States of Welfare: Federalism and Social Citizenship in AFDC-TANF, 1930-2022

Colin Gordon, University of Iowa
Sarah K. Bruch, University of Delaware
KaLeigh K White, University of Wisconsin, Madison
Arun Chaudhary, University of Delaware

Social citizenship in the United States is unequal by design: social policies provide tiered, categorically-based forms of assistance that vary—in their generosity and inclusiveness—across programs, jurisdictions, and citizens. One of the crucial mechanisms of this inequality is the discretion afforded to state (and local) governments in almost every dimension of social provision for poor families with children. In this paper, we identify the degree and type of state discretion, and the consequences for cross-state and racial inequities in welfare or cash assistance (ADC/AFDC/TANF) from 1930-2021. The paper makes three contributions.
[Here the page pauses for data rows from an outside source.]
(* ===== verification/SemSpec.v ===== *)
(** An abstract specification of semaphores, and what it means for a semaphore of the kernel to
    be one. *)
From S2P Require Import Prelude Effects Types Platform LinkedLists Kernel Invariant.
From S2P Require Import SchedCore SchedCoreSpec DelaySpec TaskInfo Stats Timer.
From S2P Require Import Scheduler Sem SchedulerSpec BlockSpec.

(** ** Abstract semaphores *)

(** Tokens in stock, how many fit, and who waits, in order. *)
Record sem_state : Type := SemState { tokens : Z; limit : Z; waiters : list addr }.

(** Tokens are in stock only when nobody waits. *)
Definition sem_ok (s : sem_state) : Prop :=
  0 <= tokens s <= limit s /\ (waiters s <> [] -> tokens s = 0).

(** A release goes to the first waiter, or else into stock, or else is refused. *)
Inductive sem_gives : sem_state -> SertosStatus -> sem_state -> Prop :=
  | give_wakes n m t ws : sem_gives (SemState n m (t :: ws)) SERTOS_STATUS_OK (SemState n m ws)
  | give_stores n m : n < m -> sem_gives (SemState n m []) SERTOS_STATUS_OK (SemState (n + 1) m [])
  | give_refused m : sem_gives (SemState m m []) SERTOS_STATUS_ERROR_RESOURCE_BUSY (SemState m m []).

(** An acquisition that does not wait takes a token from stock, or times out. *)
Inductive sem_takes : sem_state -> SertosStatus -> sem_state -> Prop :=
  | take_token n m ws : 0 < n -> sem_takes (SemState n m ws) SERTOS_STATUS_OK (SemState (n - 1) m ws)
  | take_none m ws : sem_takes (SemState 0 m ws) SERTOS_STATUS_ERROR_TIMEOUT (SemState 0 m ws).

Lemma sem_gives_ok s r s' : sem_gives s r s' -> sem_ok s -> sem_ok s'.
Proof. unfold sem_ok. intros []; simpl; intros [? Hw]; split; try lia; try done. intros _. apply Hw. done. Qed.
Lemma sem_takes_ok s r s' : sem_takes s r s' -> sem_ok s -> sem_ok s'.
Proof. unfold sem_ok. intros []; simpl; intros [? Hw]; split; try lia; try done. intros Hn. specialize (Hw Hn). lia. Qed.

Section spec.
Context `{PL : Platform} `{!PlatformLaws} `{!Callbacks}.
Implicit Types (k : Kernel) (V : lview) (a t : addr) (s : sem_state).

(** The semaphore at [a] is valid and is [s]. *)
Record sem_is k V a s : Prop := Sem_is {
  si_magic : sem_magic (sems k a) = SERTOS_SEM_MAGIC_WORD;
  si_count : sem_count (sems k a) = tokens s;
  si_max : sem_max_count (sems k a) = limit s;
  si_waiters : V (LSemWait a) = Some (waiters s) }.

Lemma sem_is_dispatch k k' V a s : only_dispatch k k' -> sem_is k V a s -> sem_is k' V a s.
Proof. intros Ho []. split; rewrite ?(od_sems _ _ Ho); done. Qed.

Lemma sem_magic_ok_true k V a s : sem_is k V a s -> sem_magic_ok k a = true.
Proof. intros []. unfold sem_magic_ok. by apply Z.eqb_eq. Qed.

(** Changing the count. *)
Lemma sem_is_count k V a n m ws f k' :
  sem_is k V a (SemState n m ws) -> sems k' = alter (set sem_count f) a (sems k) ->
  sem_is k' V a (SemState (f n) m ws).
Proof.
  intros [Hm Hc Hx Hw] Hs. simpl in *.
  split; rewrite ?Hs, ?fn_lookup_alter; rsimpl; simpl; congruence.
Qed.

(** A release without interference. *)
Lemma sem_give_gives k V a s :
  kernel_ok k V -> sem_is k V a s -> sem_ok s ->
  exists r k' V' s', exec (sertos_sem_give (Some a)) k = Some (r, k') /\ kernel_ok k' V' /\
    sem_gives s r s' /\ sem_is k' V' a s' /\ sem_ok s' /\
    (forall t, head (waiters s) = Some t -> runnable (state (tcbs k' t)) /\
       member V' (LReady (priority (tcbs k t))) t).
Proof.
  intros Hk Hs Hok.
  destruct (proj1 (wp_exec (sertos_sem_give (Some a)) k (fun r k' => exists V' s',
    kernel_ok k' V' /\ sem_gives s r s' /\ sem_is k' V' a s' /\
    (forall t, head (waiters s) = Some t -> runnable (state (tcbs k' t)) /\
       member V' (LReady (priority (tcbs k t))) t))))
    as (r & k' & He & V' & s' & Hk' & Hg & Hs' & Hw).
  2: { exists r, k', V', s'. split_and!; try done. by eapply sem_gives_ok. }
  unfold sertos_sem_give. wp_steps. rewrite (sem_magic_ok_true _ _ _ _ Hs). cbn [negb]. wp_steps.
  apply wp_enter; [apply _|]. intros c f. wp_steps.
  assert (Hk1 : kernel_ok (k <| port ::= f |>) V) by by eapply kernel_ok_same, Hk.
  destruct Hs as [Hm Hc Hx Hws]. destruct s as [n m ws]. simpl in *.
  apply (wp_unblock_highest _ _ V (LSemWait a) ws); [done|done|done|].
  destruct ws as [|t ws].
  - ksteps. rewrite Hc, Hx. destruct (Z.ltb_spec n m) as [Hlt|Hge]; ksteps;
      (apply wp_exit; [apply _|]; intros g; wp_steps).
    + exists V, (SemState (n + 1) m []). split; [by eapply kernel_ok_same, Hk|].
      split; [by constructor|]. split; [by apply (sem_is_count k V a n m [] (fun c => c + 1))|done].
    + destruct Hok as [Hb _]. simpl in Hb. assert (n = m) as -> by lia.
      exists V, (SemState m m []). split; [by eapply kernel_ok_same, Hk|].
      split; [by constructor|]. split; [|done]. by split.
  - intros h b V1 k1 Hk2. wp_steps. apply wp_exit; [apply _|]. intros g.
    unfold sertos_scheduler_is_running. wp_steps.
    assert (Hk3 : kernel_ok (k1 <| port ::= g |>) V1) by by eapply kernel_ok_same, Hk2.
    apply (wp_reschedule_if_running _ V1); [done|]. intros k2 Ho. wp_steps.
    exists V1, (SemState n m ws). split; [by eapply kernel_ok_compat|]. split; [constructor|].
    pose proof (lists_ok_nodup _ _ _ _ (ok_lists _ _ Hk) Hws) as Hnd. split.
    + apply (sem_is_dispatch _ _ _ _ _ Ho). split; try done.
      unfold V1. erewrite wake_view_wait by done. simpl. f_equal. by apply (drop_mid t [] ws).
    + intros t' [= <-].
      destruct (kernel_ok_wake_head _ _ (LSemWait a) t ws Hk) as (_ & Hp & _); [done|done|].
      destruct (ok_queues _ _ Hk _ Hp) as [rs Hrs].
      assert (Hmem : V1 (LReady (priority (tcbs k t))) = Some (rs ++ [t])) by by apply wake_view_ready.
      assert (Hk4 : kernel_ok k2 V1) by by eapply kernel_ok_compat.
      split; [|exists (rs ++ [t]); split; [done|set_solver]].
      destruct (ok_ready _ _ Hk4 _ _ t Hmem) as (_&_&?&_); [set_solver|done].
Qed.

(** What an acquisition that does not wait changes: the count, if it got a token. *)
Definition taken k a (r : SertosStatus) k' : Prop := exists g,
  k' = if decide (r = SERTOS_STATUS_OK)
       then k <| port ::= g |> <| sems ::= alter (set sem_count (fun n => n - 1)) a |>
       else k <| port ::= g |>.

(** An acquisition that need not wait. *)
Lemma sem_take_takes k V a s timeout :
  kernel_ok k V -> sem_is k V a s -> sem_ok s -> 0 < tokens s \/ timeout = SERTOS_NO_WAIT ->
  exists r k' s', exec (sertos_sem_take (Some a) timeout) k = Some (r, k') /\ kernel_ok k' V /\
    sem_takes s r s' /\ sem_is k' V a s' /\ sem_ok s' /\ taken k a r k'.
Proof.
  intros Hk Hs Hok Hnb.
  destruct (proj1 (wp_exec (sertos_sem_take (Some a) timeout) k (fun r k' => exists s',
    kernel_ok k' V /\ sem_takes s r s' /\ sem_is k' V a s' /\ taken k a r k')))
    as (r & k' & He & s' & Hk' & Hg & Hs' & Ht).
  2: { exists r, k', s'. split_and!; try done. by eapply sem_takes_ok. }
  unfold sertos_sem_take. wp_steps. rewrite (sem_magic_ok_true _ _ _ _ Hs). cbn [negb]. wp_steps.
  apply wp_enter; [apply _|]. intros c f. ksteps.
  destruct Hs as [Hm Hc Hx Hws]. destruct s as [n m ws]. simpl in *. rewrite Hc.
  destruct (Z.ltb_spec 0 n) as [Hlt|Hge]; ksteps.
  - apply wp_exit; [apply _|]. intros g. wp_steps. exists (SemState (n - 1) m ws).
    split; [by eapply kernel_ok_same, Hk|]. split; [by constructor|].
    split; [by apply (sem_is_count k V a n m ws (fun c => c - 1))|]. by exists (fun p => g (f p)).
  - destruct Hnb as [?| ->]; [lia|]. rewrite Z.eqb_refl. ksteps.
    apply wp_exit; [apply _|]. intros g. wp_steps. destruct Hok as [Hb _]. simpl in Hb.
    assert (n = 0) as -> by lia. exists (SemState 0 m ws).
    split; [by eapply kernel_ok_same, Hk|]. split; [by constructor|]. split; [by split|].
    by exists (fun p => g (f p)).
Qed.
End spec.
First, drawing on program and policy documents, we create a detailed coding scheme for state discretion in welfare financing, rule- or policymaking, and administration to document the change over time in these different dimensions of discretion. Second, we create a long-run time series of state-level measures of the generosity of benefits and inclusiveness of receipt based on data from Social Security Board reports and other federal agencies for 1935-1993 and from the State Safety Net Policy database (a unique data set assembled from state and federal administrative records, secondary sources, and original population estimates calculated using the Annual Social and Economic Supplement of the Current Population Survey) for 1994-2021. And third, we examine the ways in which fragmented provision and state discretion have been (and remain) a particularly potent source of unequal protection for Black/African American families. We find that state discretion in cash assistance is substantial and persistent, narrowing only slightly during the “welfare rights” era of the late 1960s before widening again in the long lead up to welfare reform in 1996. We also find that the consequences of this discretion include substantial and persistent inequities in social provision across states, and across eligible populations within states.